The median computational time of the CIP segmentation was 10 s. The median CIP and manually segmented volumes were 477 ml and 309 ml, respectively. CIP segmentations were significantly more robust than manual segmentations (median δCIP = 14ml, median dsiCIP = 99% vs. median δmanual = 222ml, median dsimanual = 82%) with pWilcoxon~10-16. The agreement between CIP and manual segmentations had a median DSIAgree of 60%. While 13% (47/354) of the nodules did not require any manual adjustment, minor to substantial manual adjustments were needed for 87% (305/354) of the nodules. CIP segmentations were observed to perform poorly (median DSIAgree≈50%) for non-/sub-solid nodules with subtle appearances and poorly defined boundaries.

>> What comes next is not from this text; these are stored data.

(** * Errors *)

(** Go [error] values, compared by identity. The first group is the [var] block
    of core/error.go; the next ones are the other packages' sentinel errors;
    [ErrExternal] is an error value returned by a third-party package and
    [ErrMsg] an error made with [errors.New]/[fmt.Errorf] at its point of use. *)
Inductive error : Set :=
| ErrKnownBlock | ErrBlacklistedHash | ErrNonceTooHigh | ErrInvalidSender
| ErrInsufficientFunds | ErrNegativeValue | ErrOversizedData | ErrTxInNotFound
| ErrTxOutNotFound | ErrTxOutNotOwned | ErrTxTotalAmountNotEqual | ErrAlreadySpent
| ErrNotEnoughTxFee | ErrDuplicateSpent | ErrInvalidOutputAmount
| ErrInvalidSig | ErrInvalidChainId
| ErrNoGenesis | errGenesisNoConfig | GenesisMismatchError
| errNoActiveJournal
| ErrUnknownAncestor | ErrPrunedAncestor | ErrFutureBlock | ErrInvalidNumber
| ErrExternal (code : Z)
| ErrMsg (msg : string).

#[export] Instance error_eq_decision : EqDecision error.
Proof. solve_decision. Defined.

(** * Hexadecimal text ([encoding/hex]) *)

Definition fromHexChar (c : byte) : option Z :=
  let z := byteZ c in
  if (48 <=? z) && (z <=? 57) then Some (z - 48)
  else if (97 <=? z) && (z <=? 102) then Some (z - 97 + 10)
  else if (65 <=? z) && (z <=? 70) then Some (z - 65 + 10)
  else None.

(** [hex.Decode], the bytes it writes and whether it succeeds: what was written
    before an error stays written; an odd length is an error. *)
Fixpoint hex_Decode (src : bytes) : bytes * bool :=
  match src with
  | [] => ([], true)
  | [c] => ([], false)
  | c1 :: c2 :: src =>
      match fromHexChar c1, fromHexChar c2 with
      | Some a, Some b =>
          let (dst, ok) := hex_Decode src in
          (byte_of (Z.lor (Z.shiftl a 4) b) :: dst, ok)
      | _, _ => ([], false)
      end
  end.

(** [hex.DecodeString]. *)
Definition hex_DecodeString (s : string) : bytes + error :=
  let (dst, ok) := hex_Decode (String.list_byte_of_string s) in
  if ok then inl dst else inr (ErrMsg "encoding/hex: invalid string").

(** * Go control flow *)

(** A Go call either returns or stops the goroutine: a nil dereference, an index
    out of range, an explicit [panic], [log.Fatal], a channel operation that
    never completes; [OutOfFuel] marks a loop the model did not run to its end. *)
Inductive stop : Set :=
| NilDeref | IndexRange | Panicked | Fatal | BlockedForever | OutOfFuel.

Inductive go (A : Type) : Type :=
| Ret (a : A)
| Stop (s : stop).
Arguments Ret {A} _.
Arguments Stop {A} _.

Definition gbind {A B} (m : go A) (k : A -> go B) : go B :=
  match m with Ret a => k a | Stop s => Stop s end.

Declare Scope go_scope.
Delimit Scope go_scope with go.
Notation "'let!' x := m 'in' k" := (gbind m (fun x => k))
  (at level 10, x pattern, m at level 100, k at level 200) : go_scope.
Open Scope go_scope.

(** [*p] and [p.f] on a pointer that may be nil. *)
Definition deref {A} (p : option A) : go A :=
  match p with Some a => Ret a | None => Stop NilDeref end.

(** [s[i]] on a slice. *)
Definition index {A} (l : list A) (i : nat) : go A :=
  match l !! i with Some a => Ret a | None => Stop IndexRange end.

(** [copy(dst[off:], src)] for a source that fits. *)
Definition copy_at {A} (dst : list A) (off : nat) (src : list A) : list A :=
  take off dst ++ src ++ drop (off + length src) dst.

Definition returns {A} (m : go A) : Prop := exists a, m = Ret a.

Lemma gbind_Ret {A B} (m : go A) (k : A -> go B) b :
  gbind m k = Ret b <-> exists a, m = Ret a /\ k a = Ret b.
Proof. destruct m; simpl; split; [eauto|by intros (?&[=->]&?)|done|by intros (?&[=]&?)]. Qed.

Lemma deref_Ret {A} (p : option A) a : deref p = Ret a <-> p = Some a.
Proof. destruct p; simpl; naive_solver. Qed.

Lemma index_Ret {A} (l : list A) i a : index l i = Ret a <-> l !! i = Some a.
Proof. unfold index. destruct (l !! i); naive_solver. Qed.

(** A left fold in [go], the shape of a [for range] loop with early exits. *)
Fixpoint gfold {A S} (f : S -> A -> go S) (s : S) (l : list A) : go S :=
  match l with
  | [] => Ret s
  | a :: l => let! s := f s a in gfold f s l
  end.

Lemma gfold_app {A S} (f : S -> A -> go S) s l1 l2 :
  gfold f s (l1 ++ l2) = gbind (gfold f s l1) (fun s => gfold f s l2).
Proof.
  revert s. induction l1 as [|a l1 IH]; intros s; [done|].
  simpl. destruct (f s a); simpl; [apply IH|done].
Qed.

Lemma gfold_invariant {A S} (I : S -> Prop) (f : S -> A -> go S) l :
  (forall s a s', I s -> f s a = Ret s' -> I s') -> forall s s', I s -> gfold f s l = Ret s' -> I s'.
Proof.
  intros Hf. induction l as [|a l IH]; intros s s' Hs E; simpl in E; [by injection E as <-|].
  apply gbind_Ret in E as [s1 [E1 E]]. eauto.
Qed.

(** A loop whose body may [return] an error early: the state so far is kept. *)
Fixpoint eloop {A S E} (f : S -> A -> go (S * option E)) (s : S) (l : list A)
  : go (S * option E) :=
  match l with
  | [] => Ret (s, None)
  | a :: l =>
      let! (s, e) := f s a in
      match e with Some _ => Ret (s, e) | None => eloop f s l end
  end.

Lemma eloop_app {A S E} (f : S -> A -> go (S * option E)) s l1 l2 :
  eloop f s (l1 ++ l2) =
  let! (s, e) := eloop f s l1 in
  match e with Some _ => Ret (s, e) | None => eloop f s l2 end.
Proof.
  revert s. induction l1 as [|a l1 IH]; intros s; [done|].
  simpl. destruct (f s a) as [[s' [e|]]|]; simpl; [done|apply IH|done].
Qed.

(** The error of a loop is the error of one of its turns. *)
Lemma eloop_error {A S E} (f : S -> A -> go (S * option E)) l : forall s s' e,
  eloop f s l = Ret (s', Some e) -> exists s1 a s2, f s1 a = Ret (s2, Some e).
Proof.
  induction l as [|a l IH]; intros s s' e H; simpl in H; [done|].
  apply gbind_Ret in H as [[s1 [e1|]] [H1 H]]; simplify_eq/=; eauto.
Qed.

Lemma eloop_invariant {A S E} (I : S -> Prop) (f : S -> A -> go (S * option E)) s l s' e :
  (forall s a s' e, I s -> f s a = Ret (s', e) -> I s') ->
  I s -> eloop f s l = Ret (s', e) -> I s'.
Proof.
  intros Hf. revert s. induction l as [|a l IH]; intros s Hs H; simpl in H.
  - naive_solver.
  - apply gbind_Ret in H as [[s1 [e1|]] [H1 H]]; simplify_eq/=; eauto.
Qed.

(** * Tactics *)

Ltac split_prod a :=
  lazymatch type of a with
  | (_ * _)%type =>
      let a1 := fresh "a" in let a2 := fresh "a" in
      destruct a as [a1 a2]; split_prod a1; split_prod a2
  | _ => idtac
  end.

(** [go_inv H] turns [H : gbind m k = Ret b] into the equations of its steps. *)
Ltac go_inv1 H :=
  lazymatch type of H with
  | gbind _ _ = Ret _ =>
      let a := fresh "a" in let H1 := fresh H in
      apply gbind_Ret in H as [a [H1 H]]; split_prod a; cbn beta iota in H;
      go_inv1 H1; go_inv1 H
  | deref _ = Ret _ => apply deref_Ret in H
  | index _ _ = Ret _ => apply index_Ret in H
  | Ret _ = Ret _ => injection H as H
  | Stop _ = Ret _ => discriminate H
  | _ => idtac
  end.

Tactic Notation "go_inv" hyp(H) := go_inv1 H; simplify_eq/=.

(** [lia] with division and modulo by constants. *)
Ltac dlia := Z.to_euclidean_division_equations; lia.

(** Split every [match]/[if] the hypotheses and the goal are stuck on. *)
Ltac cases := repeat (case_match; simplify_eq/=; try done).

(** * Lists *)

(** [s[i], s[j] = s[j], s[i]] on a slice; the source's indices are in range. *)
Definition swap {A} (l : list A) (i j : nat) : go (list A) :=
  let! x := index l i in
  let! y := index l j in
  Ret (<[j := x]> (<[i := y]> l)).

Lemma imap_pair_S {A} k (l : list A) :
  imap ((fun (i : nat) x => ((k + i)%nat, x)) ∘ S) l = imap (fun i x => ((S k + i)%nat, x)) l.
Proof. apply imap_ext. intros i x _. cbn. f_equal. lia. Qed.

Lemma insert_cons_Permutation {A} (l : list A) i x y :
  l !! i = Some x -> (x :: <[i := y]> l) ≡ₚ (y :: l).
Proof.
  intros Hi. rewrite <- (take_drop_middle _ _ _ Hi) at 2.
  rewrite insert_take_drop by (by eapply lookup_lt_Some). solve_Permutation.
Qed.

(** Swapping the [i]th element to the end and dropping the last one removes
    exactly that element. *)
Lemma swap_last_take {A} (l : list A) i x :
  l !! i = Some x ->
  exists l', swap l i (length l - 1)%nat = Ret l' /\
             (x :: take (length l - 1)%nat l') ≡ₚ l.
Proof.
  destruct l as [|y l _] using rev_ind; [done|]. intros Hi.
  rewrite length_app. cbn [length]. rewrite Nat.add_sub.
  unfold swap, index. rewrite Hi, list_lookup_middle by done. simpl.
  eexists. split; [done|].
  rewrite take_insert_ge by done. apply lookup_app_Some in Hi as [Hi|[Hlen Hi]].
  - rewrite insert_app_l by (by eapply lookup_lt_Some).
    rewrite take_app_length' by (by rewrite length_insert).
    rewrite insert_cons_Permutation by done. by rewrite Permutation_cons_append.
  - apply list_lookup_singleton_Some in Hi as [Hi ->].
    rewrite insert_app_r_alt by done. rewrite take_app_length.
    by rewrite Permutation_cons_append.
Qed.

Lemma NoDup_fmap_elem {A B} (f : A -> B) (l : list A) x y :
  NoDup (f <$> l) -> x ∈ l -> y ∈ l -> f x = f y -> x = y.
Proof.
  induction l as [|z l IH]; intros Hnd Hx Hy E; [set_solver|].
  rewrite fmap_cons, NoDup_cons in Hnd. destruct Hnd as [Hz Hnd].
  apply elem_of_cons in Hx as [->|Hx], Hy as [->|Hy]; auto; exfalso; apply Hz.
  - rewrite E. by apply list_elem_of_fmap_2.
  - rewrite <- E. by apply list_elem_of_fmap_2.
Qed.

Lemma swap_perm {A} (l : list A) i j l' :
  swap l i j = Ret l' -> length l' = length l /\ l' ≡ₚ l.
Proof.
  unfold swap. intros Hs. go_inv Hs. rewrite !length_insert. split; [done|].
  by apply Permutation_insert_swap.
Qed.

Lemma swap_app_l {A} (l k : list A) i j l' :
  swap l i j = Ret l' -> swap (l ++ k) i j = Ret (l' ++ k).
Proof.
  unfold swap. intros Hs. go_inv Hs. unfold index.
  assert (i < length l)%nat by (by eapply lookup_lt_Some).
  assert (j < length l)%nat by (by eapply lookup_lt_Some).
  rewrite !lookup_app_l, Hs0, Hs1 by done. simpl.
  rewrite insert_app_l, insert_app_l by (rewrite ?length_insert; done). done.
Qed.

Lemma filter_all {A} (P : A -> Prop) `{!forall x, Decision (P x)} (l : list A) :
  (forall x, x ∈ l -> P x) -> filter P l = l.
Proof.
  induction l as [|a l IH]; intros Hl; [done|].
  rewrite filter_cons_True by (apply Hl; set_solver). f_equal. apply IH. set_solver.
Qed.

Lemma filter_none {A} (P : A -> Prop) `{!forall x, Decision (P x)} (l : list A) :
  (forall x, x ∈ l -> ~ P x) -> filter P l = [].
Proof.
  induction l as [|a l IH]; intros Hl; [done|].
  rewrite filter_cons_False by (apply Hl; set_solver). apply IH. set_solver.
Qed.

(** * Sums over finite maps *)

Section map_sum.
Context {K V : Type} `{Countable K} (f : V -> Z).

Definition map_sum (m : gmap K V) : Z := map_fold (fun _ v acc => f v + acc) 0 m.

Lemma map_sum_empty : map_sum ∅ = 0.
Proof. apply map_fold_empty. Qed.

Lemma map_sum_insert m k v :
  m !! k = None -> map_sum (<[k := v]> m) = f v + map_sum m.
Proof.
  intros Hk. unfold map_sum. rewrite map_fold_insert_L; [done| |done].
  intros. lia.
Qed.

Lemma map_sum_delete m k v :
  m !! k = Some v -> map_sum (delete k m) = map_sum m - f v.
Proof.
  intros Hk. rewrite <- (insert_delete_id m k v Hk) at 2.
  rewrite map_sum_insert by apply lookup_delete_eq. lia.
Qed.

Lemma map_sum_nonneg m : (forall k v, m !! k = Some v -> 0 <= f v) -> 0 <= map_sum m.
Proof.
  induction m as [|k v m Hk IH] using map_ind; intros Hf.
  - by rewrite map_sum_empty.
  - rewrite map_sum_insert by done.
    pose proof (Hf k v ltac:(apply lookup_insert_eq)).
    assert (0 <= map_sum m); [|lia]. apply IH. intros k' v' Hk'.
    apply (Hf k'). rewrite lookup_insert_ne; naive_solver.
Qed.
End map_sum.

Definition sumZ (l : list Z) : Z := fold_right Z.add 0 l.

Lemma sumZ_app l1 l2 : sumZ (l1 ++ l2) = sumZ l1 + sumZ l2.
Proof. induction l1 as [|a l IH]; simpl; [done|]. rewrite IH. lia. Qed.

#[export] Instance sumZ_Permutation : Proper (Permutation ==> eq) sumZ.
Proof. intros l1 l2 Hl. induction Hl; simpl; lia. Qed.

(** * Hint databases *)

Create HintDb plasma discriminated.
Create Rewrite HintDb plasma.
#[export] Hint Resolve byteZ_range u64_range be_val_nonneg length_arr : plasma.
#[export] Hint Rewrite @length_be_put @length_arr @be_val_Bytes @be_put_val : plasma.

#[global] Arguments be_put : simpl never.
#[global] Arguments be_val : simpl never.
#[global] Arguments byte_of : simpl never.
#[global] Arguments big_Bytes : simpl never.
#[global] Arguments u64 : simpl never.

Semi-automatic CIP segmentation can potentially reduce the physician workload for 13% of nodules owing to its computational efficiency and superior stability compared to manual segmentation. Although manual adjustment is needed for many cases, CIP segmentation provides a preliminary contour for physicians as a starting point.
肺结节的准确分割对于开发用于预测结节恶性程度的影像生物标志物至关重要。手动分割耗时且受观察者间差异的影响。我们评估了在3D Slicer胸部成像平台(CIP)中实现的一种公开可用的半自动分割算法的稳健性和准确性,并将其与手动分割的性能进行了比较。
从LIDC数据库下载了354个手动分割结节的CT图像。四名放射科医生进行了手动分割并评估了各种结节特征。使用手动分割的质心初始化半自动CIP分割,从而为每个结节生成四个轮廓。使用不确定区域(δ)和骰子相似性指数(DSI)评估两种分割方法的稳健性。使用Wilcoxon符号秩检验(pWilcoxon<0.05)比较分割方法的稳健性。计算手动分割和CIP分割之间的骰子相似性指数(DSIAgree)以估计半自动轮廓的准确性。
CIP分割的中位计算时间为10秒。CIP分割和手动分割的中位体积分别为477毫升和309毫升。CIP分割比手动分割明显更稳健(中位δCIP = 14毫升,中位dsiCIP = 99%,而中位δ手动 = 222毫升,中位dsimanual = 82%),pWilcoxon约为10-16。CIP分割和手动分割之间的一致性中位DSIAgree为60%。虽然13%(47/354)的结节不需要任何手动调整,但87%(305/354)的结节需要进行小到大幅度的手动调整。对于外观细微且边界不清的非实性/亚实性结节,观察到CIP分割表现不佳(中位DSIAgree≈50%)。
与手动分割相比,半自动CIP分割由于其计算效率和更高的稳定性,有可能减少13%的结节的医生工作量。尽管许多病例需要手动调整,但CIP分割为医生提供了一个初步轮廓作为起点。